PNG stores every single pixel exactly, with no quality loss. Photographs are made of millions of subtly different pixels — skin tones, skies, gradients, texture — so there is almost nothing PNG can compress away, and the file stays huge. JPG and WebP take the opposite approach: they are built for photos and discard fine detail the eye barely registers, producing a fraction of the size. A screenshot of flat colours and text compresses well as PNG; a beach photo does not.

The fix depends on what the image is

  • It is a photo → convert to JPG (or WebP for the web). This typically cuts the size by 80–90% with no visible difference.
  • It is a logo, icon, or screenshot → keep it PNG, but you can still shrink it: reduce the dimensions to what you actually display, then run it through the compressor.
  • It needs transparency → use WebP, which keeps transparency at a much smaller size than PNG.
Why Is My PNG So Large — and How to Fix It — step diagram
Converting a photo PNG to JPG or WebP cuts most of the size.

The one catch: transparency

JPG cannot store transparent areas — when you convert, they get filled with a solid background colour. So if your PNG has a see-through background you want to keep, do not convert it to JPG; use WebP instead, or deliberately choose the background colour during conversion if a flat background is acceptable.
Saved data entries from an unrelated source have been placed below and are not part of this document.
(** * CNTK binary reader: BinaryChunkDeserializer and its offsets table

    A shallow embedding of [BinaryChunkDeserializer.h],
    [BinaryChunkDeserializer.cpp] and [BinaryDataDeserializer.h] (namespace
    Microsoft::MSR::CNTK), and the properties of the chunk store that follow
    from the code.

    Conventions of the embedding.
    - A C++ integer is a [Z]; every conversion between integer types is
      written out ([to_size_t], [to_int64], [to_int32]).
    - A method of the deserializer is a function from the object's state to
      an outcome and the state it leaves behind.
    - An outcome is a returned value, a thrown exception, a failed [assert],
      or [Undefined] where C++ gives the statement no meaning (a null or
      out-of-bounds access, the use of a value that was never written).
    - Memory is never short: an allocation fails only if it asks for more
      than [PTRDIFF_MAX] bytes.
    - The file is read on a little-endian machine with two's complement
      integers. *)

From Stdlib Require Import ZArith List Lia Strings.Byte Strings.String.
From stdpp Require Import base list numbers strings gmap.

Local Open Scope Z_scope.

(** ** Machine integers *)

Definition wrap_unsigned (w z : Z) : Z := z mod 2 ^ w.
Definition wrap_signed (w z : Z) : Z := (z + 2 ^ (w - 1)) mod 2 ^ w - 2 ^ (w - 1).

Definition to_size_t : Z -> Z := wrap_unsigned 64.
Definition to_int64 : Z -> Z := wrap_signed 64.
Definition to_int32 : Z -> Z := wrap_signed 32.

Definition SIZE_MAX : Z := 2 ^ 64 - 1.
Definition PTRDIFF_MAX : Z := 2 ^ 63 - 1.

(** ** Bytes, little endian *)

Definition byte_val (b : byte) : Z := Z.of_N (Byte.to_N b).

Fixpoint le_unsigned (bs : list byte) : Z :=
  match bs with
  | [] => 0
  | b :: rest => byte_val b + 256 * le_unsigned rest
  end.

Definition decode_int64 (bs : list byte) : Z := to_int64 (le_unsigned bs).
Definition decode_int32 (bs : list byte) : Z := to_int32 (le_unsigned bs).

(** The inverse direction, used to write files down in examples. *)
Fixpoint le_bytes (n : nat) (z : Z) : list byte :=
  match n with
  | O => []
  | S n' =>
      match Byte.of_N (Z.to_N (z mod 256)) with
      | Some b => b :: le_bytes n' (z / 256)
      | None => []
      end
  end.

Definition encode_int64 (z : Z) : list byte := le_bytes 8 (to_size_t z).
Definition encode_int32 (z : Z) : list byte := le_bytes 4 (wrap_unsigned 32 z).

(** ** Outcomes *)

(** The failures of the reader.  The first six are the kinds the design
    names; in this code [FormatVersionMismatch] is the [LogicError] of the
    version check and [UnsupportedEncoding] the [RuntimeError] of an unknown
    tag.  The last three are raised by the runtime: [fopenOrDie],
    [operator new] and [std::vector::resize]. *)
Inductive ErrorKind : Type :=
| FormatVersionMismatch
| UnsupportedEncoding
| NotInitialized
| OutOfRange
| TruncatedRead
| MalformedSparseData
| FileOpenError
| StdBadAlloc
| StdLengthError.

Inductive result (A : Type) : Type :=
| Ok (a : A)
| Throw (e : ErrorKind)
| AssertionFailed
| Undefined.

Arguments Ok {A} a.
Arguments Throw {A} e.
Arguments AssertionFailed {A}.
Arguments Undefined {A}.

#[global] Instance result_ret : MRet result := fun A a => Ok a.
#[global] Instance result_bind : MBind result := fun A B f r =>
  match r with
  | Ok a => f a
  | Throw e => Throw e
  | AssertionFailed => AssertionFailed
  | Undefined => Undefined
  end.

(** ** The C file API ([FILE*] opened with mode "rb") *)

Record FILE : Type := mkFILE { f_bytes : list byte; f_pos : Z }.

Inductive whence : Type := SEEK_SET | SEEK_END.

(** [_fseeki64]: a negative target is rejected and the position stays. The
    return value is never looked at by the callers. *)
Definition _fseeki64 (f : FILE) (off : Z) (w : whence) : FILE :=
  let target := match w with
                | SEEK_SET => off
                | SEEK_END => Z.of_nat (length (f_bytes f)) + off
                end in
  if target <? 0 then f else mkFILE (f_bytes f) target.

Definition _ftelli64 (f : FILE) : Z := f_pos f.

(** [fread(buf, size, count, f)]: the bytes of the items that were read
    completely, and the file afterwards.  Every byte up to [size * count] or
    the end of the file is consumed. *)
Definition fread (size count : Z) (f : FILE) : list byte * FILE :=
  let avail := drop (Z.to_nat (f_pos f)) (f_bytes f) in
  let want := Z.min (size * count) (Z.of_nat (length avail)) in
  let got := take (Z.to_nat want) avail in
  let items := if size =? 0 then 0 else Z.of_nat (length got) / size in
  (take (Z.to_nat (items * size)) got,
   mkFILE (f_bytes f) (f_pos f + Z.of_nat (length got))).

(** One scalar: [None] when the file ends inside it, and the variable keeps
    its indeterminate value. *)
Definition fread_int64 (f : FILE) : option Z * FILE :=
  let '(bs, f') := fread 8 1 f in
  (if decide (length bs = 8%nat) then Some (decode_int64 bs) else None, f').

Definition fread_int32 (f : FILE) : option Z * FILE :=
  let '(bs, f') := fread 4 1 f in
  (if decide (length bs = 4%nat) then Some (decode_int32 bs) else None, f').

(** ** The offsets table *)

(** [struct DiskOffsetsTable], packed: 8 + 4 + 4 bytes. *)
Record DiskOffsetsTable : Type := mkDisk {
  offset : Z;          (* int64_t *)
  numSequences : Z;    (* int32_t *)
  numSamples : Z       (* int32_t *)
}.

Definition sizeof_DiskOffsetsTable : Z := 16.

Definition decode_DiskOffsetsTable (bs : list byte) : DiskOffsetsTable :=
  mkDisk (decode_int64 (take 8 bs))
         (decode_int32 (take 4 (drop 8 bs)))
         (decode_int32 (take 4 (drop 12 bs))).

Fixpoint decode_records (n : nat) (bs : list byte) : list DiskOffsetsTable :=
  match n with
  | O => []
  | S n' => decode_DiskOffsetsTable (take 16 bs) :: decode_records n' (drop 16 bs)
  end.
Step by step to a smaller file

  1. Decide what the image is — photo, or graphic/screenshot with transparency.
  2. Photo: open PNG to JPG (or PNG to WebP), convert, done.
  3. Graphic you must keep as PNG: resize to the displayed dimensions, then compress.
  4. Needs transparency: convert to WebP to keep it small and see-through.
  5. Check the result at full size to confirm quality before you use it.

Do it without uploading

All of this runs in your browser here — converting and compressing happen on your device, so even a private screenshot or an unreleased design stays with you. If you are unsure which format fits your image, the JPG vs PNG guide walks through the decision in plain language.

Use the tool: PNG to JPG — free, runs in your browser where supported, no file is uploaded to a server.

Frequently asked questions

Why is my PNG bigger than the original JPG?

Because PNG is lossless and photos have huge pixel variety, so there is little to compress. Converting a photo back to JPG or WebP restores a small file size.

Should I convert my PNG to JPG?

Yes if it is a photo. Keep PNG for logos, icons, screenshots, and anything needing transparency — but you can still resize and compress those.

How do I shrink a PNG that needs transparency?

Convert it to WebP, which keeps transparency at a much smaller size than PNG, and reduce the dimensions to what you actually display.

Does converting PNG to JPG reduce quality?

JPG is lossy, so there is a small quality change, usually invisible on photos. The size saving is large, which is why JPG/WebP are the right choice for photographic content.